### REQUIRED WORK
One number is the whole answer: the tally of lines in the records that include the word "CmpLaws".

(Saved entries)
╔══

Lemma entry_order_laws : CmpLaws entry_order.
Proof.
  assert (B : CmpLaws bytes_cmp) by (apply list_cmp_laws, (Sample.cmp_on_laws (fun z : Z => z))).
  split; unfold entry_order; intros; [apply B|apply B|by eapply (cmp_trans _ B)].
Qed.

Lemma sorted_canon l : Forall (fun e => bytes_kept (fst e)) l ->
  sorted_entries (map canon_entry (sorted_entries l)) = map canon_entry (sorted_entries l).
Proof.
  intros H. unfold sorted_entries at 1. rewrite <- (sort_by_map canon_entry entry_order entry_order).
  - f_equal. apply sort_by_idemp, entry_order_laws.
  - rewrite Forall_forall in H. intros a b Ha%sort_by_elem%H Hb%sort_by_elem%H. unfold entry_order. cbn [canon_entry fst]. by rewrite Ha, Hb.
Qed.

Lemma canon_entries_children (P : Datum -> Prop) l : Forall P (value_children (VMap l)) <-> Forall (fun e => P (fst e) /\ P (snd e)) l.
Proof.
  cbn [value_children]. rewrite Forall_flat_map. split; intros H; (eapply Forall_impl; [exact H|]); intros e; rewrite !Forall_cons; [tauto|].
  intros [? ?]. by split_and!; [| |constructor].
Qed.

Lemma canon_bytes_at v : Forall (fun d => wire_datum d -> bytes_kept d) (value_children v) ->
  wire_value v = true -> value_bytes (canon_value v) = value_bytes v.
Proof.
  intros IH Ww. pose proof (wire_children v Ww) as C. apply everywhere_eq in Ww as [[_ N]%andb_true_iff _].
  assert (P : Forall bytes_kept (value_children v)) by (rewrite Forall_forall in *; auto).
  assert (Pl : forall l, Forall bytes_kept l -> flat_map datum_bytes (map canon_datum l) = flat_map datum_bytes l).
  { induction 1 as [|d l E _ IHl]; [done|]. cbn [map flat_map]. by rewrite E, IHl. }
  clear IH C. destruct v; try done; cbn [value_children wire_node_value] in *.
  - destruct (canon_decimal_spec d N) as [_ [E1 E2]%normalize_eq]. cbn [canon_value value_bytes]. by rewrite E1, E2.
  - pose proof (instant_nanos_eq _ _ (canon_instant_spec i)) as E. cbn [canon_value value_bytes]. by rewrite E.
  - rewrite canon_list_eq. cbn [value_bytes]. unfold count_bytes, zlen. rewrite length_map. do 2 f_equal. exact (Pl l P).
  - rewrite canon_map_eq, !map_bytes_eq. unfold count_bytes, zlen. rewrite length_map. unfold sorted_entries at 1. rewrite sort_by_length. do 2 f_equal.
    apply canon_entries_children in P. rewrite sorted_canon by (eapply Forall_impl; [exact P|by intros e []]).
    assert (P' : Forall (fun e => bytes_kept (fst e) /\ bytes_kept (snd e)) (sorted_entries l)).
    { rewrite Forall_forall in P |- *. intros e He%sort_by_elem. by apply P. }
    clear P. induction P' as [|e r [E1 E2] _ IH]; [done|]. cbn [map flat_map canon_entry fst snd]. by rewrite E1, E2, IH.
  - rewrite canon_tuple_eq. cbn [value_bytes]. unfold count_bytes, zlen. rewrite length_map. do 2 f_equal. exact (Pl l P).
  - rewrite canon_record_eq. cbn [value_bytes]. unfold count_bytes, zlen. rewrite length_map. do 2 f_equal. rewrite Forall_map in P.
    change (flat_map (fun f => string_bytes (fst f) ++ datum_bytes (snd f)) (map canon_field m) = flat_map (fun f => string_bytes (fst f) ++ datum_bytes (snd f)) m).
    clear N. induction P as [|f m E _ IHm]; [done|]. cbn [map flat_map canon_field fst snd]. by rewrite E, IHm.
Qed.

Lemma canon_bytes d : wire_datum d -> bytes_kept d.
Proof.
  destruct d as [| |v]; [done..|]. intros Hw. unfold bytes_kept. cbn [canon_datum datum_bytes]. f_equal. revert Hw.
  induction v as [v IH] using value_ind'. apply canon_bytes_at. eapply Forall_impl; [exact IH|].
  intros [| |w] Hd; [done..|]. intros Hw. unfold bytes_kept. cbn [canon_datum datum_bytes]. f_equal. by apply Hd.
Qed.

(** *** Encoding it succeeds as well *)
Context (limits : DecodeLimits).
Definition enc_kept (e e' : Enc) : Prop := forall s s', e s = WOk s' -> e' s = WOk s'.

Lemma kept_refl e : enc_kept e e.
Proof. by intros s s'. Qed.

Lemma kept_seq a a' b b' : enc_kept a a' -> enc_kept b b' -> enc_kept (a ;;> b) (a' ;;> b').
Proof. intros Ha Hb s s' (s1 & E1%Ha & E2%Hb)%wbind_ok. apply wbind_ok. by exists s1. Qed.

Lemma kept_each {A} (f : A -> Enc) (g : A -> A) l : Forall (fun x => enc_kept (f x) (f (g x))) l -> enc_kept (enc_each f l) (enc_each f (map g l)).
Proof. induction 1 as [|x l Hx _ IH]; [apply kept_refl|]. cbn [map enc_each]. by apply kept_seq. Qed.

Definition datum_kept (d : Datum) : Prop := forall depth, enc_kept (enc_datum limits d depth) (enc_datum limits (canon_datum d) depth).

╚══

### SOLUTION FOR THIS EXERCISE
2